Report the number of lines in the data below where the string "apply" shows up, and only that number.

[Collected data]
○ ○ ○ ○

(** The three arrays handed to [plot_surface] for a sheet have an element
    exactly at the 1600 x 160 positions of the mesh, whatever the
    parameters are. *)
Theorem drawn_arrays_shape (order : Z) (tm : R) (sheets s : Z) (i j : nat) :
  ((exists v, lookup2 (Xm tm sheets s) i j = Some v) <->
     (i < 1600)%nat /\ (j < 160)%nat) /\
  ((exists v, lookup2 (Ym tm sheets s) i j = Some v) <->
     (i < 1600)%nat /\ (j < 160)%nat) /\
  ((exists v, lookup2 (Hm order tm sheets s) i j = Some v) <->
     (i < 1600)%nat /\ (j < 160)%nat).
Proof.
  destruct (Nat.lt_ge_cases i 1600) as [Hi | Hi];
    [destruct (Nat.lt_ge_cases j 160) as [Hj | Hj]|].
  - pose proof (lookup2_TH_sample tm i j Hi Hj) as Et.
    pose proof (lookup2_Rm_sample tm i j Hi Hj) as Er.
    rewrite (lookup2_Xm _ _ _ _ _ _ _ Et Er), (lookup2_Ym _ _ _ _ _ _ _ Et Er),
      (lookup2_Hm _ _ _ _ _ _ _ Et).
    repeat split; eauto.
  - assert (Hn : lookup2 (TH tm) i j = None)
      by (apply lookup2_TH_None; lia).
    unfold Xm, Ym, Hm. rewrite !lookup2_amap2, lookup2_in_sheet, Hn. cbn.
    split; [|split]; (split; [intros [v [=]] | intros [? ?]; lia]).
  - assert (Hn : lookup2 (TH tm) i j = None)
      by (apply lookup2_TH_None; lia).
    unfold Xm, Ym, Hm. rewrite !lookup2_amap2, lookup2_in_sheet, Hn. cbn.
    split; [|split]; (split; [intros [v [=]] | intros [? ?]; lia]).
Qed.

(** Every radius of the mesh lies in [[0.15, 2]]: the mesh stays away
    from the branch point at the origin. *)
Theorem radius_bounds (tm : R) (i j : nat) (rho : R) :
  lookup2 (Rm tm) i j = Some rho -> 0.15 <= rho <= 2.
Proof.
  rewrite lookup2_Rm. destruct (i <? 1600)%nat; [|discriminate].
  unfold r. rewrite nth_error_linspace, INR_159.
  destruct (j <? 160)%nat eqn:Ej; [|discriminate].
  intros Hrho.
  assert (Hr : rho = 0.15 + INR j * ((2.0 - 0.15) / 159)) by congruence.
  clear Hrho. apply Nat.ltb_lt in Ej.
  assert (0 <= INR j) by apply pos_INR.
  assert (INR j <= 159).
  { rewrite <- INR_159. apply le_INR. lia. }
  lra.
Qed.

Lemma radius_bounds_witness :
  0.15 <= 0.15 + INR 2 * (1.85 / 159) <= 2.
Proof.
  apply (radius_bounds (4 * PI) 3 2).
  apply lookup2_Rm_sample; lia.
Defined.

(** Polar to Cartesian: at every mesh point the entries of [X] and [Y]
    are [rho cos theta] and [rho sin theta], so [x^2 + y^2 = rho^2]. *)
Theorem cartesian_round_trip (tm : R) (i j : nat) (rho t x y : R) :
  lookup2 (Rm tm) i j = Some rho ->
  lookup2 (TH tm) i j = Some t ->
  lookup2 (X tm) i j = Some x ->
  lookup2 (Y tm) i j = Some y ->
  x = rho * cos t /\ y = rho * sin t /\ x * x + y * y = rho * rho.
Proof.
  intros Er Et. unfold X, Y. rewrite !lookup2_amap2, Er, Et.
  intros [= <-] [= <-]. repeat split.
  pose proof (sin2_cos2 t) as Hsc. unfold Rsqr in Hsc.
  replace (rho * cos t * (rho * cos t) + rho * sin t * (rho * sin t))
    with (rho * rho * (sin t * sin t + cos t * cos t)) by ring.
  rewrite Hsc. ring.
Qed.

Lemma cartesian_round_trip_witness :
  0.15 * cos PI = 0.15 * cos PI /\ 0.15 * sin PI = 0.15 * sin PI /\
  0.15 * cos PI * (0.15 * cos PI) + 0.15 * sin PI * (0.15 * sin PI)
    = 0.15 * 0.15.
Proof.
  assert (Er : lookup2 (Rm PI) 1599 0 = Some 0.15).
  { rewrite lookup2_Rm_sample by lia. f_equal. change (INR 0) with 0. lra. }
  assert (Et : lookup2 (TH PI) 1599 0 = Some PI)
    by (apply lookup2_TH_last; lia).
  apply (cartesian_round_trip PI 1599 0 0.15 PI _ _ Er Et).
  - unfold X. rewrite lookup2_amap2, Er, Et. reflexivity.
  - unfold Y. rewrite lookup2_amap2, Er, Et. reflexivity.
Defined.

○ ○ ○ ○

> [Output of the task]:
9